Mohamed Merah, who was labelled a "monster" by President Nicolas Sarkozy, told police during the siege he regretted not having killed more Jewish children, a report said Sunday.
Unnamed police officers also told the Journal du Dimanche he said he had planned to carry out attacks in Paris.
Police said Abdelkader Merah had admitted to accompanying his brother to a Yamaha dealership where Mohamed Merah asked how to deactivate the GPS on a scooter he had just stolen.
Abdelkader Merah also told police he was present when his brother stole the powerful scooter.
His girlfriend, Mesbah, believed to have married Abdelkader in a religious ceremony not recognised under French law, knew nothing about Mohamed Merah's activities and saw her husband's arrest like "a bomb blowing up in her face", her lawyer said.
Authorities have yet to confirm a motive, but said Mohamed Merah claimed to be an al Qaeda member killing to avenge Palestinian children and punish France for sending troops to Afghanistan.

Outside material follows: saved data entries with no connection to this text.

(** X18: a bucket of [n] entries gives [n (n - 1) / 2] pairs to the
    scan, every two positions once and no entry with itself; over a run,
    the pairs compared are at most those of one bucket holding every
    inserted record, and the near-clones printed are at most the pairs
    compared. *)
Theorem scan_pairs_count (files : list (string * list glyph)) :
  (forall l, (2 * List.length (bucket_pairs l) = List.length l * (List.length l - 1))%nat)
  /\ exists st r,
       ingest_all init files = Ok st /\ main files = Ok r
       /\ (List.length (near_clones r) <= List.length (candidates (sig_buckets st)))%nat
       /\ (2 * List.length (candidates (sig_buckets st)) <= scanned r * (scanned r - 1))%nat.
Proof.
  split; [apply bucket_pairs_length |].
  destruct (ingest_all_indices files) as (st & Hst & _ & Hb & _).
  exists st, (report_of (List.length files) (stream files)).
  split; [assumption |]. split; [apply main_report |].
  cbn [report_of near_clones scanned]. rewrite Hb. split; [apply reported_length |].
  rewrite <- (Permutation_length (run_buckets_concat (stream files))).
  apply candidates_length.
Qed.

(** ** The state across files *)

Lemma first_dims_unset (s : list (glyph * string)) :
  first_dims s = None <-> forall gp, In gp s -> eligible (fst gp) = false.
Proof.
  split; [| apply first_dims_none].
  unfold first_dims. intros H gp Hin.
  destruct (find (fun gp => eligible (fst gp)) s) eqn:E; [discriminate |].
  apply (find_none _ _ E gp Hin).
Qed.

(** X19: [R] is set exactly when [dims] is, and is then the twelve
    projections drawn with the seed 47 for that dimension, whatever the
    records that follow; [dims] is unset at the end exactly when no record
    had both an id and a list under [vec]. *)
Theorem projections_follow_dims (files : list (string * list glyph)) :
  exists st,
    ingest_all init files = Ok st
    /\ R st = option_map (fun d => gen_projections d N_PROJ 47) (dims st)
    /\ (dims st = None
        <-> forall gp, In gp (stream files) -> eligible (fst gp) = false)
    /\ (forall d basis, dims st = Some d -> R st = Some basis ->
          List.length basis = N_PROJ /\ Forall (fun r => List.length r = d) basis).
Proof.
  eexists. split; [apply ingest_all_init |]. cbn [state_of R dims].
  split; [reflexivity |]. split; [apply first_dims_unset |].
  intros d basis Hd Hb. rewrite Hd in Hb. injection Hb as <-.
  destruct (basis_of_shape d) as [Hl Hf]. split; [assumption |].
  eapply Forall_impl; [| exact Hf]. now intros r [H _].
Qed.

He told police he had bought his weapons using money from burglaries and hold-ups, according to France's national intelligence coordinator Ange Mancini.
Mohamed's mother Zoulhika Aziri, released without charge on Friday after questioning, was "wracked with guilt and remorse" over her son's actions, her lawyer said. Fearing reprisals, she would not return home.
Sarkozy held an emergency meeting Saturday with Prime Minister Francois Fillon and cabinet ministers to discuss security issues amid criticism of the way police handled the affair.